To address the whether the novel one or two narratives, scholars break the novel down along the plot lines of Moscow and Yershalaim, and discuss The Master and Margarita as a double novel.[1] A benefit of the double novel perspective is its view of a novel connected through symbols, time, weather, imagery and architecture.[2] At the same time, J.A.E. Curtis finds, the double novel perspective tends to overstate these links, and result in attempts to balance the sections along “too compact a form.”[3] Edward E. Ericson suggests a further division of the novel into three parts based on the distinct narratives of

  1. Ivan, Woland, and Woland’s retinue in Moscow,
  2. Yershalaim, and
  3. the Master and Margarita.

Regardless of the plot, Ericson ultimately sees the central division within the novel as occurring between natural and supernatural elements.[4]

Source

Despite attempt to divide the novel according to setting and plot, the double novel approach leads to questions of authority: who or what is the source of the Moscow and the Yershalaim sections? Laura D. Weeks suggests we give The Master and Margarita a single source, such as Woland or Ivan Bezdomny, both of whom are privy to information unavailable to other characters. Weeks also identifies the Master as a possible source. However, because the Master narrates his own death, Weeks notes that seeing the Master as an authorial source makes interpreting events following his death a bit tricky.[5]

Conclusions

The discussion throughout these series of posts on scholarly approaches to The Master and Margarita suggest:

  1. A central concern for critics has been Bulgakov’s exterior reflection on life in the Stalinist Soviet Union,
  2. The Master and Margarita may show concerns Bulgakov had throughout his writing life,
  3. The Master and Margarita demonstrates Bulgakov’s desire to remain true to pre-Soviet literary traditions,
  4. Bulgakov’s reflection on humanity and living under persecution has been more on the objective side,
  5. The various narratives of the novel (i.e., Moscow/Yershalaim, Ivan and Woland/the Master and Margarita, natural/supernatural) may be considered as separate threads, and
  6. The source for the narrative(s) is a character within the novel.

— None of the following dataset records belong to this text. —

(** ** A concrete engine, host and inputs *)

(** An engine that rejects the empty chart and otherwise renders the
    identifier, the configured theme and the chart into a string. *)
Definition demo_render (cfg : option (gmap string JsVal)) (rid chart : string)
  : result string :=
  if decide (chart = "") then Throw "Parse error"
  else Ok ("<svg id=" ++ rid ++ " theme=" ++
           match cfg ≫= (.!! "theme") with
           | Some (VStr t) => t
           | _ => "none"
           end ++ ">" ++ chart ++ "</svg>").

Definition demo_host : Host :=
  {| mermaid_render := demo_render;
     disconnect_error := fun _ => Some "observer already gone";
     createObjectURL := fun b => "blob:" ++ String.concat "" (blobParts b) |}.

Definition demo_chart : string := "graph TD; A-->B;".

(** [{ showOpenLink: true }] *)
Definition cfg_plain : Config :=
  {| theme := None; mermaid := None; showOpenLink := Some true |}.

(** [{ theme: { light: "default", dark: "dark" }, showOpenLink: true }] *)
Definition cfg_override : Config :=
  {| theme := Some {| light := "default"; dark := "dark" |};
     mermaid := None; showOpenLink := Some true |}.

(** [{ mermaid: { theme: "forest", securityLevel: "loose" } }] *)
Definition cfg_options : Config :=
  {| theme := None;
     mermaid := Some (<["theme" := VStr "forest"]>
                        {["securityLevel" := VStr "loose"]});
     showOpenLink := None |}.

Definition html_light : gmap string string := {["data-theme" := "light"]}.
Definition html_dark : gmap string string := {["data-theme" := "dark"]}.

Definition to_dark : MutationRecord :=
  {| type := attributes; attributeName := Some "data-theme"; target := html_dark |}.
Definition to_light : MutationRecord :=
  {| type := attributes; attributeName := Some "data-theme"; target := html_light |}.
Definition class_changed : MutationRecord :=
  {| type := attributes; attributeName := Some "class"; target := html_dark |}.
Definition child_added : MutationRecord :=
  {| type := childList; attributeName := None; target := html_dark |}.

(** A mounted instance showing [s] under the light theme. *)
Definition showing (s : string) : Comp :=
  {| chart := demo_chart; config := Some cfg_plain; cur_theme := "light"; svg := s |}.

(** A mutation the observer callback skips. *)
Definition unrelated (m : MutationRecord) : Prop :=
  type m ≠ attributes ∨ attributeName m ≠ Some HTML_THEME_ATTRIBUTE.

(** A request is stale when a later one has been issued: [id] has moved
    past the value that follows the request's own. *)
Definition stale (r : Request) (w : World) : Prop := (req_seq r + 1 < id w)%N.

(** The instance a mount produces when its effects do not throw. *)
Definition mounted (html : gmap string string) (chart : string)
    (config : option Config) : Comp :=
  {| chart := chart; config := config;
     cur_theme := getTheme html config; svg := "" |}.

(** The result of an effect, seen from the instance [c] it ran for. *)
Definition for_instance {A} (c : Comp) (rw : result A * World)
  : result A * (Comp * World) :=
  (rw.1, (c, rw.2)).

(** The world after the observer effect was cleaned up and run again. *)
Definition resubscribed (w : World) : World :=
  emit ActObserve (emit ActDisconnect w).

(** Two requests in flight: the first issued under the light theme, the
    second, after a theme change, under the dark one. *)
Definition req_light : Request :=
  {| req_seq := 0; req_chart := demo_chart;
     req_svg := "<svg id=mermaid-svg-0 theme=light>graph TD; A-->B;</svg>" |}.
Definition req_dark : Request :=
  {| req_seq := 1; req_chart := demo_chart;
     req_svg := "<svg id=mermaid-svg-1 theme=dark>graph TD; A-->B;</svg>" |}.

Definition two_in_flight : World :=
  {| id := 2; initialized := Some (merged_config None "dark");
     inflight := [req_light; req_dark]; timers := []; log := [] |}.

(** The requests in flight are queued in the order they were issued:
    each was issued under a value of [id] below the current one, and a
    request further down the queue under a larger value. *)
Definition issue_ordered (w : World) : Prop :=
  (∀ i r, inflight w !! i = Some r → (req_seq r < id w)%N) ∧
  (∀ i j ri rj, i < j → inflight w !! i = Some ri → inflight w !! j = Some rj →
                (req_seq ri < req_seq rj)%N).

(** *** Reading a trace *)

Definition is_observe (a : Action) : bool :=
  match a with ActObserve => true | _ => false end.

Definition is_disconnect (a : Action) : bool :=
  match a with ActDisconnect => true | _ => false end.

Definition is_initialize (a : Action) : bool :=
  match a with ActInitialize _ => true | _ => false end.

(** Calls of [URL.createObjectURL] and [window.open]. *)
Definition is_open (a : Action) : bool :=
  match a with ActCreateObjectURL _ | ActWindowOpen _ => true | _ => false end.

Definition count (p : Action → bool) (l : list Action) : nat :=
  length (List.filter p l).

(** The calls one run of the render effect makes when [id] is [n]. *)
Definition effect_actions (chart : string) (config : option Config)
    (theme : Theme) (n : N) : list Action :=
  match config with
  | Some c => [ActInitialize (merged_config (mermaid c) theme);
               ActRender (render_id n) chart]
  | None => [ActSetTimeout 0]
  end.

(** The engine accepts a chart whatever the configuration and identifier. *)
Definition engine_accepts (host : Host) (chart : string) : Prop :=
  ∀ cfg rid, ∃ s, mermaid_render host cfg rid chart = Ok s.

Next time: I present an overview of an alternate (yet complementary) interpretation of The Master and Margarita.

___________

CITATIONS:

[1] See Susan Amert, “The Dialectics of Closure in Bulgakov’s Master and Margarita,” Russian Review 61, no. 4 (Oct., 2002): 599-617; Andrew Barratt, Between Two Worlds: A Critical Introduction to The Master and Margarita (Oxford: Clarendon Press, 1987); Edward E. Ericson, The Apocalyptic Vision of Mikhail Bulgakov’s The Master and Margarita (Lewiston, N.Y.: Edwin Mellen, 1991); Svetlana Filiukhina, “Dva romana Bulgakova: avtor vybiraet litso,” Voprosy Literatury 2 (2010): 63-82;W.J. Leatherbarrow, “The Devil and the Creative Visionary in Bulgakov’s ‘Master i Margarita’.” New Zealand Slavonic Journal, no. 1 (1975): 32-45.

[2] Laura D. Weeks, “‘What I Have Written, I Have Written’,” in The Master & Margarita: A Critical Companion, ed. Laura D. Weeks (Evanston: Northwestern University Press, 1996), 30. See also: Ericson, The Apocalyptic Vision; Barratt, Between Two Worlds, 11-18; A. Colin Wright, Mikhail Bulgakov: Life and Interpretations (Toronto: University of Toronto Press,1978).

[3]  J. A. E. Curtis, Bulgakov’s Last Decade: The Writer as Hero (Cambridge: Cambridge University Press, 2009), 136.

[4] Ericson, The Apocalyptic Vision, 10.

[5] Weeks in Weeks, Critical Companion, 28.